* Dataset entries *
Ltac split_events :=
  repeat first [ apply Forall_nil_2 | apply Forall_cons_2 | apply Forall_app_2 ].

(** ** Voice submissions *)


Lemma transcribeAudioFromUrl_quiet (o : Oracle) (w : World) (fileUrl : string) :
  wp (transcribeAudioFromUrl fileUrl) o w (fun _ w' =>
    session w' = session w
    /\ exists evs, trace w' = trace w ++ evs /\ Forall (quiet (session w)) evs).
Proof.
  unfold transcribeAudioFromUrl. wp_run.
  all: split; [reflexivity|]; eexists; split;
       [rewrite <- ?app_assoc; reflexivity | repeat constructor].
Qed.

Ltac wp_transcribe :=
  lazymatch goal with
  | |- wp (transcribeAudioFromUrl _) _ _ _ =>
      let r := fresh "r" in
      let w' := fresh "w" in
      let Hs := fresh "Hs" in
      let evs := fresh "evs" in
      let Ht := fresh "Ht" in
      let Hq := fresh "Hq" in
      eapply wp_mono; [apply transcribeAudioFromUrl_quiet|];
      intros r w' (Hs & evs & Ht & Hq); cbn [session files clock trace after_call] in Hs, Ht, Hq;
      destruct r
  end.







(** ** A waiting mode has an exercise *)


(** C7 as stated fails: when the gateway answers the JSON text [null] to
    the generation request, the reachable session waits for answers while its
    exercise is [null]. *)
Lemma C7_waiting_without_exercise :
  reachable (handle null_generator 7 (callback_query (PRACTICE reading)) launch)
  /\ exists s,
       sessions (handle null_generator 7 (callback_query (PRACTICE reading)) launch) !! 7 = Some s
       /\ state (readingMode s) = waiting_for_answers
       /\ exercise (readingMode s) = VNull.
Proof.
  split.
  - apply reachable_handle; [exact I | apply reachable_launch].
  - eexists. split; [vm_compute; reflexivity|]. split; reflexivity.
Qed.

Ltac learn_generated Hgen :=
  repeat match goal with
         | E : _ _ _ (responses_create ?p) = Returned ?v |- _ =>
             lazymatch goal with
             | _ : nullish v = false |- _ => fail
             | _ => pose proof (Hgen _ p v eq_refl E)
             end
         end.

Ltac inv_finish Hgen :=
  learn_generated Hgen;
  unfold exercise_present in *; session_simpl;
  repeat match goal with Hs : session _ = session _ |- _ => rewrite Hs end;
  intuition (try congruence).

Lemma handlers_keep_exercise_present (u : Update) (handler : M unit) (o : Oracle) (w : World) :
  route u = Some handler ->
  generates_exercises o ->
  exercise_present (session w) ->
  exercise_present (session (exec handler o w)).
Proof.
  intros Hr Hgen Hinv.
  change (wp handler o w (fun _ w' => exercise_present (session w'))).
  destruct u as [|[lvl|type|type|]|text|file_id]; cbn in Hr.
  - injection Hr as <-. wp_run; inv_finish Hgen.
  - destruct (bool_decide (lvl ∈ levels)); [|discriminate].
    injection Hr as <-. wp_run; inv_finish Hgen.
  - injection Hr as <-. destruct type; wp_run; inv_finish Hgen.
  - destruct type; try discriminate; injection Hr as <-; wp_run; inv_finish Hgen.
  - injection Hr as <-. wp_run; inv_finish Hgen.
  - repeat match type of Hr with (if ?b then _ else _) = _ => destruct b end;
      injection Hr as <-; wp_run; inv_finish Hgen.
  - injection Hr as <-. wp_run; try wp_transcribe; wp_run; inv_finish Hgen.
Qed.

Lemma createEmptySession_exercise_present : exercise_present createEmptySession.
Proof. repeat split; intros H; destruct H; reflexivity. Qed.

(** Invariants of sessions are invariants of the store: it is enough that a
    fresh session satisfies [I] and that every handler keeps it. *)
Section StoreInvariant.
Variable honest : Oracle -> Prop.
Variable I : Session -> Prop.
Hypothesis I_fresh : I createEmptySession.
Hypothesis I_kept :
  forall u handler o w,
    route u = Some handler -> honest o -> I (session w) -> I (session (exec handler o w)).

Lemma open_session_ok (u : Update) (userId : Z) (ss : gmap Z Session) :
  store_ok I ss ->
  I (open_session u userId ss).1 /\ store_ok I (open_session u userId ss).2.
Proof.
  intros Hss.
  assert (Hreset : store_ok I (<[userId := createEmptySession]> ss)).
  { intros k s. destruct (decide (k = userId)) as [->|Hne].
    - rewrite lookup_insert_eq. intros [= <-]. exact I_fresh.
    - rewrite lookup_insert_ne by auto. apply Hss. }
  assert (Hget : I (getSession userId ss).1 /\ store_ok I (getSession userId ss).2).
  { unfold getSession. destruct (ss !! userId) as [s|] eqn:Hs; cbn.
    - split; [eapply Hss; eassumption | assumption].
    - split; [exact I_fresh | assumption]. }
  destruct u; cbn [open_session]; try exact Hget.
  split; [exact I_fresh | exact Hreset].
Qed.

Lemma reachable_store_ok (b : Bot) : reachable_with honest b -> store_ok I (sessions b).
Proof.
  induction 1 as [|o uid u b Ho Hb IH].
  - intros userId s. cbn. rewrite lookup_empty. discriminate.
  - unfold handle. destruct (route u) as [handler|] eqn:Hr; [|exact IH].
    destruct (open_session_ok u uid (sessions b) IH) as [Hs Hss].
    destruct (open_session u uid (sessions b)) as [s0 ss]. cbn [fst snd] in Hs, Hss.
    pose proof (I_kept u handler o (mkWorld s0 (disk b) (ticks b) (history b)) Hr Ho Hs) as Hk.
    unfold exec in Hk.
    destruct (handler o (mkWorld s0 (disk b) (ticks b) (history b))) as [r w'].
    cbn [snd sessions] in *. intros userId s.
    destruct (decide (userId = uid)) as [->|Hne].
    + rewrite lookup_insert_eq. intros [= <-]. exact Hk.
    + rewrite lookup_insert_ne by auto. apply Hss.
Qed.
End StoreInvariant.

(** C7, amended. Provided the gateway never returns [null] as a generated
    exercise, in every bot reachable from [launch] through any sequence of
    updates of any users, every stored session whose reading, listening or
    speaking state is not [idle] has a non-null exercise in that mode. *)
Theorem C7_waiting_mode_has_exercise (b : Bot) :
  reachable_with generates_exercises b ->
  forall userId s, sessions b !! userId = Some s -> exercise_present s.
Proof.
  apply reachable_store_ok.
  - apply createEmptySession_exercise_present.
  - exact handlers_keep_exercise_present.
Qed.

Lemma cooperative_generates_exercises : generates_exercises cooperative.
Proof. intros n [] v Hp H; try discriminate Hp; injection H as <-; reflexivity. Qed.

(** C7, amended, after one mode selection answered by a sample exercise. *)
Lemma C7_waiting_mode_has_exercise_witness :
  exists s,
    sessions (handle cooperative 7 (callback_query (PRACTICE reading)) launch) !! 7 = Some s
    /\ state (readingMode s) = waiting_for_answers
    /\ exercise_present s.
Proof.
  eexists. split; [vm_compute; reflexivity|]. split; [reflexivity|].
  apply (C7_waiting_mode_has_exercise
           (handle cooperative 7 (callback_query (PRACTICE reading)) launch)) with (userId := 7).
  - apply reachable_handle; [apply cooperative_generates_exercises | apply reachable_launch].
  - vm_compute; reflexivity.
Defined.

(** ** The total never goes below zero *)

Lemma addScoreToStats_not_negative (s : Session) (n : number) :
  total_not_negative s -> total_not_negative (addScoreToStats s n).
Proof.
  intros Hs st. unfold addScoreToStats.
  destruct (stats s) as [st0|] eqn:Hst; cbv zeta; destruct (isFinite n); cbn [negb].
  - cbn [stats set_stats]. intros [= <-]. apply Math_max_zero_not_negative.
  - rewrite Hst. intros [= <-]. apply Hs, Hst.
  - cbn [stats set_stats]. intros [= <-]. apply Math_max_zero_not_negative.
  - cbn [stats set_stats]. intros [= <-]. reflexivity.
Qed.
---
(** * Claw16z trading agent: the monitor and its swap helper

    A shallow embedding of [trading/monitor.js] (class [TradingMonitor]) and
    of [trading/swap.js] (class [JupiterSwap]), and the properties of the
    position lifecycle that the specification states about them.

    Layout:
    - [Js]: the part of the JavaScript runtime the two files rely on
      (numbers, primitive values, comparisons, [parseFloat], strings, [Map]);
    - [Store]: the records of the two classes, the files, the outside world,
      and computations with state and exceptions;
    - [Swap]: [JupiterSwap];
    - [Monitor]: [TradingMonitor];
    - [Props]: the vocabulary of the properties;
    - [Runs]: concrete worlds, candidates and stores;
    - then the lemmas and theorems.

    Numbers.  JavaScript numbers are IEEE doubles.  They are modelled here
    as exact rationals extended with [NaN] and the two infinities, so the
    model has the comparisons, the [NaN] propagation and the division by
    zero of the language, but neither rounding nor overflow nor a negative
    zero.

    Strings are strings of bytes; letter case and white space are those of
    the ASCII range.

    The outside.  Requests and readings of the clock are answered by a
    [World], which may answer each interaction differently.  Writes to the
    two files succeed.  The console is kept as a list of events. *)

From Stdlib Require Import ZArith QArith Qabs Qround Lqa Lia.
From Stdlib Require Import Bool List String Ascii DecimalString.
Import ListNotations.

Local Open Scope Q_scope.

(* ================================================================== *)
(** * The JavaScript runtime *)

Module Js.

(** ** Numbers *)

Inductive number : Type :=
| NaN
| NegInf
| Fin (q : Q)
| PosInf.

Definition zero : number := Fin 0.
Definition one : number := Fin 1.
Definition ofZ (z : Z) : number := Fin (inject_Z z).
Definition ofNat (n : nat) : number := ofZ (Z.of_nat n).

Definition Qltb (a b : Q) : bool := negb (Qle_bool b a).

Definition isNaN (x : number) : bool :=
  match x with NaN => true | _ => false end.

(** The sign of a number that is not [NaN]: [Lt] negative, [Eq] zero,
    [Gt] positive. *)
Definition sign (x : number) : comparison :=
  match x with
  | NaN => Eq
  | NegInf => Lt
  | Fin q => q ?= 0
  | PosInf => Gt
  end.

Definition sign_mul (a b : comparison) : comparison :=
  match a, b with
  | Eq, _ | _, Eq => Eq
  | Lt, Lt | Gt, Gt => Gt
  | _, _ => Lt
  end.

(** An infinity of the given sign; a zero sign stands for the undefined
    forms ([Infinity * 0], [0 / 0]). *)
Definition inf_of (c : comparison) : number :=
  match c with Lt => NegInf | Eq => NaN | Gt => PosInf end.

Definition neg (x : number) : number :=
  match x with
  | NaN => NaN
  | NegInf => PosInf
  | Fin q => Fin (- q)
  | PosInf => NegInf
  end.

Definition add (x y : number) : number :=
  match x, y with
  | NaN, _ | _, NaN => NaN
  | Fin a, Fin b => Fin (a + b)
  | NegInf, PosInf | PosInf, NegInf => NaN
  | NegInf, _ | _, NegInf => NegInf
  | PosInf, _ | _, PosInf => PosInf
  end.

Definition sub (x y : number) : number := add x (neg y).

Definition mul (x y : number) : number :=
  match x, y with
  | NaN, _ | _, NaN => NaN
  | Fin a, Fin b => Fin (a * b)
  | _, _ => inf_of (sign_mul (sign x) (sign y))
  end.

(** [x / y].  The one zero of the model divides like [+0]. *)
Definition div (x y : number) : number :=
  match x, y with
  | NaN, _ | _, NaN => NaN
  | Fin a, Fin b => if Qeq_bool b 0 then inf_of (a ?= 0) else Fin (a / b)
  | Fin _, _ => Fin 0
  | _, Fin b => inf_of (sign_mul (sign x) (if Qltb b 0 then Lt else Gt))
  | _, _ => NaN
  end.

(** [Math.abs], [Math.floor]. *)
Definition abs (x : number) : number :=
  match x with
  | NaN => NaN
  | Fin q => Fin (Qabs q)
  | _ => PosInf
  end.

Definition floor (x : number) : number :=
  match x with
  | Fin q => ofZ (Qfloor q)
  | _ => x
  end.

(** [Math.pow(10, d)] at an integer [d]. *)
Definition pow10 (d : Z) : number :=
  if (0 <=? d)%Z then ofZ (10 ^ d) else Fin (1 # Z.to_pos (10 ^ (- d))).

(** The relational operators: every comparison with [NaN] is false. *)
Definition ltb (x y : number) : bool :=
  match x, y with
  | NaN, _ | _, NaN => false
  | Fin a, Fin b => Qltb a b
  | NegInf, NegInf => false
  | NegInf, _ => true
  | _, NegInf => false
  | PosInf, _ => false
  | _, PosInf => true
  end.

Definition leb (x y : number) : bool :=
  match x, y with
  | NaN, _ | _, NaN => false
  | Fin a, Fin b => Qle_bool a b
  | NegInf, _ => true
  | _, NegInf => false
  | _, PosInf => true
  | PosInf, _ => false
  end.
---
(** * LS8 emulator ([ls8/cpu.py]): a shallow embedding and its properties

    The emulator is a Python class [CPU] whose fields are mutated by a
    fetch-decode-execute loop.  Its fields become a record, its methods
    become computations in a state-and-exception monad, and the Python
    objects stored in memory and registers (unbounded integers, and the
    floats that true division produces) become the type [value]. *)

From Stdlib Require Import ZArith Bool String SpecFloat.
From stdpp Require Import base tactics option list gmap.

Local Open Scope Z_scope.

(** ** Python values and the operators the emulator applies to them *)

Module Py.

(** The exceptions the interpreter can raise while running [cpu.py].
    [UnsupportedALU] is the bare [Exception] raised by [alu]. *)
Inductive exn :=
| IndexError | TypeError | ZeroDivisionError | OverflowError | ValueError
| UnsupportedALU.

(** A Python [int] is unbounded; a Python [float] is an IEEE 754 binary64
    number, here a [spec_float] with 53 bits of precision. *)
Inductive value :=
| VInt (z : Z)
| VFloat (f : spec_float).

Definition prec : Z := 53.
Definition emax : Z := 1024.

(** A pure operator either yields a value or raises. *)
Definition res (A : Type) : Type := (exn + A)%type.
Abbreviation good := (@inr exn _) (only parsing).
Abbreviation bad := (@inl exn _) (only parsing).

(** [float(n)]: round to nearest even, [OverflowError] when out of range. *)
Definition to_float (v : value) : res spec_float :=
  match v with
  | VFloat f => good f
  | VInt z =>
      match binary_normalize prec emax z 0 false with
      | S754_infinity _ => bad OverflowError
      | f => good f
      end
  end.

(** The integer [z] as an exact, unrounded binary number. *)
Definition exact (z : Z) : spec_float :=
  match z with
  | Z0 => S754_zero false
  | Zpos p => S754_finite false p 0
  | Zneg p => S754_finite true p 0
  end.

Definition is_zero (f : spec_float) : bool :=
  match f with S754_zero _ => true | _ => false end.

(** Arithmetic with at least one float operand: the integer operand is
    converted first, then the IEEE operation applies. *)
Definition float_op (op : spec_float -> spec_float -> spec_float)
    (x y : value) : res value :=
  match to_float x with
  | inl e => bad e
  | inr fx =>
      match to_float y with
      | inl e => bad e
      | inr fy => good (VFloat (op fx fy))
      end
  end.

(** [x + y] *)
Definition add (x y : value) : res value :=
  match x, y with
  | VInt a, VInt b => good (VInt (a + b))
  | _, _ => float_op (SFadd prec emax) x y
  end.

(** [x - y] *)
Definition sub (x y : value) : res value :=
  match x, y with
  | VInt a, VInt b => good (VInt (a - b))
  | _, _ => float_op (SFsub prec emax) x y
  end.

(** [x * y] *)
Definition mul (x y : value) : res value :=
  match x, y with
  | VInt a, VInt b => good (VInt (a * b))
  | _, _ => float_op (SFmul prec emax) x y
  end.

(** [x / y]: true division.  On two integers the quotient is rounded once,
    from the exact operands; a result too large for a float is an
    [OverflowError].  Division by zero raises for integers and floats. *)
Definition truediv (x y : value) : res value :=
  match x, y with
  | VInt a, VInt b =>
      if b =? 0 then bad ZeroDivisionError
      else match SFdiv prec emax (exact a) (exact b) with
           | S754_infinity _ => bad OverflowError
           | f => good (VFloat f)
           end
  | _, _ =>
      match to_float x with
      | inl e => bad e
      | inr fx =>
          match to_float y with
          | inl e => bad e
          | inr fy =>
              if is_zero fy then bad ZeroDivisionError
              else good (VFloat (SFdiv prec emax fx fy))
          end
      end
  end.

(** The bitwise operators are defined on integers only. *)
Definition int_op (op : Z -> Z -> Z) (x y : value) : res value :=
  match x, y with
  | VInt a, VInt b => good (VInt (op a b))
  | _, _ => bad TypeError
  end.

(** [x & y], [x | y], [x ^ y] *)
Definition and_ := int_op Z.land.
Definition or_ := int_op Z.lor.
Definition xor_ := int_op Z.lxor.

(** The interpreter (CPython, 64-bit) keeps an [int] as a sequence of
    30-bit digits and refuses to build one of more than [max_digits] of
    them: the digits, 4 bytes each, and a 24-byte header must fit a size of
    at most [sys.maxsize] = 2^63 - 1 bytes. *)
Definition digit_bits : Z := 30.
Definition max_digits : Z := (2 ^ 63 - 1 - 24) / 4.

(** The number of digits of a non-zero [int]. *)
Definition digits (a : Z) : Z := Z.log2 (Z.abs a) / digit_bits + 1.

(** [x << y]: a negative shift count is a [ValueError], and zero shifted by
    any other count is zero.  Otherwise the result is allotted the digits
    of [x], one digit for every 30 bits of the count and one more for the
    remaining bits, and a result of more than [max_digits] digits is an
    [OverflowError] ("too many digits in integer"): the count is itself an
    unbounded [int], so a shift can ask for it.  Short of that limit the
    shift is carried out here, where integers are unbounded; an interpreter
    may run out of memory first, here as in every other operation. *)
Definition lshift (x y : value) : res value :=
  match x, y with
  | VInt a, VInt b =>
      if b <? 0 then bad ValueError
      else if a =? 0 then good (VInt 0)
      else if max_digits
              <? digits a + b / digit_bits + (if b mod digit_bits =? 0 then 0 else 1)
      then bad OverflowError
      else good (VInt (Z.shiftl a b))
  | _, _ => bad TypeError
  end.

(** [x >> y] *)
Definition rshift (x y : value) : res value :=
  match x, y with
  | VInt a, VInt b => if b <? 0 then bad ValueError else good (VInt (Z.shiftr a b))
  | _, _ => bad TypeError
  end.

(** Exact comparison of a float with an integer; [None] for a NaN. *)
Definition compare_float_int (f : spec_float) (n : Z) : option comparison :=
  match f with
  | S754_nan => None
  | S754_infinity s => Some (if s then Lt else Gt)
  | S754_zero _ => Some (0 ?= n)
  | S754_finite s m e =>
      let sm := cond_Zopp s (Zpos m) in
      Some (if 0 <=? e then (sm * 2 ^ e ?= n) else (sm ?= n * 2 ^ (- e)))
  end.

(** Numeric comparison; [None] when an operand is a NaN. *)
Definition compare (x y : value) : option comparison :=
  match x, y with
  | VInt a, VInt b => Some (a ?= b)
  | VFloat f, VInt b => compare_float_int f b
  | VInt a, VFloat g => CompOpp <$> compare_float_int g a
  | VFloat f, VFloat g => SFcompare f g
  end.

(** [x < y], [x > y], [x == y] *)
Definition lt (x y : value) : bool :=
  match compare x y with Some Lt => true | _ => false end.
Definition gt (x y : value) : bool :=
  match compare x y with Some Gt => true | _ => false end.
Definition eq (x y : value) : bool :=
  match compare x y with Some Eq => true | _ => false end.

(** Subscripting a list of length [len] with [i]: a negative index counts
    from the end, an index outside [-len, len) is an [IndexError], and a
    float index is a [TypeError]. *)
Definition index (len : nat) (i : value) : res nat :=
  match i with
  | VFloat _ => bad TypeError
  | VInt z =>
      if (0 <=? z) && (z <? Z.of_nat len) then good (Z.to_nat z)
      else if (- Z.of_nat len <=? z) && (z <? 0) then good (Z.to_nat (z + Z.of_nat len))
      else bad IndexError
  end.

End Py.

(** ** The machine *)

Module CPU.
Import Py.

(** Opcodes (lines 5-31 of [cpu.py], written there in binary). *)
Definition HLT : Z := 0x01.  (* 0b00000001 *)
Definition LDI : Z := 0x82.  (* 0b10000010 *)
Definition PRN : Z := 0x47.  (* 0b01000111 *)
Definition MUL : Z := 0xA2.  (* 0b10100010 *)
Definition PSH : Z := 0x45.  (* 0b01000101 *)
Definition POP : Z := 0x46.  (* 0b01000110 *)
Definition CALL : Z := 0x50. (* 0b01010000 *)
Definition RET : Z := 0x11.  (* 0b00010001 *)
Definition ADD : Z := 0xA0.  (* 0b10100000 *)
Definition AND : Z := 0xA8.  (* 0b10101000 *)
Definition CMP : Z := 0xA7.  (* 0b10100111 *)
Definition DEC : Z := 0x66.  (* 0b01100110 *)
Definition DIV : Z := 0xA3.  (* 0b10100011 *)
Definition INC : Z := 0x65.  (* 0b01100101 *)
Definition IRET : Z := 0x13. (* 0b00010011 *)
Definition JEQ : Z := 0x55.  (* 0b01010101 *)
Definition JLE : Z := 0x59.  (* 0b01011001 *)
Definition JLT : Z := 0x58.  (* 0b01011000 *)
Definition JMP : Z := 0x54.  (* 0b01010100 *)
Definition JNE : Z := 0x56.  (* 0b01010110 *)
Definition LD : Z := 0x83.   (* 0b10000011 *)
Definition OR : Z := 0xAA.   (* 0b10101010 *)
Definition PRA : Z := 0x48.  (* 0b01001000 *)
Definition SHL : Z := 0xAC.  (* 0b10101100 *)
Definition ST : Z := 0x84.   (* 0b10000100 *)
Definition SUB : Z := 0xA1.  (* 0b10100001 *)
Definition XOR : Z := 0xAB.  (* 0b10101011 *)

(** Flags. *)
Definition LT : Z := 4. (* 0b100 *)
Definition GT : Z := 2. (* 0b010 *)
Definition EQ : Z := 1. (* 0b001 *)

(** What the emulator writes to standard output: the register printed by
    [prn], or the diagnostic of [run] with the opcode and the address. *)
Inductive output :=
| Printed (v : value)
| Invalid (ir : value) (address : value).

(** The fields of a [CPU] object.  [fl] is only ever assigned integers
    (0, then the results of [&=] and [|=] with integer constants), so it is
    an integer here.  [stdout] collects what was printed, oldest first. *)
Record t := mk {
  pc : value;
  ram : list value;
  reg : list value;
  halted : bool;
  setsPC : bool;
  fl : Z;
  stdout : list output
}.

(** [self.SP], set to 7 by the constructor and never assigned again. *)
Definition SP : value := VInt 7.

* Problem description *
Find the lines of the listing above that hold "Oracle". Please copy them.

* Response area *
Lemma transcribeAudioFromUrl_quiet (o : Oracle) (w : World) (fileUrl : string) :
Lemma handlers_keep_exercise_present (u : Update) (handler : M unit) (o : Oracle) (w : World) :
Variable honest : Oracle -> Prop.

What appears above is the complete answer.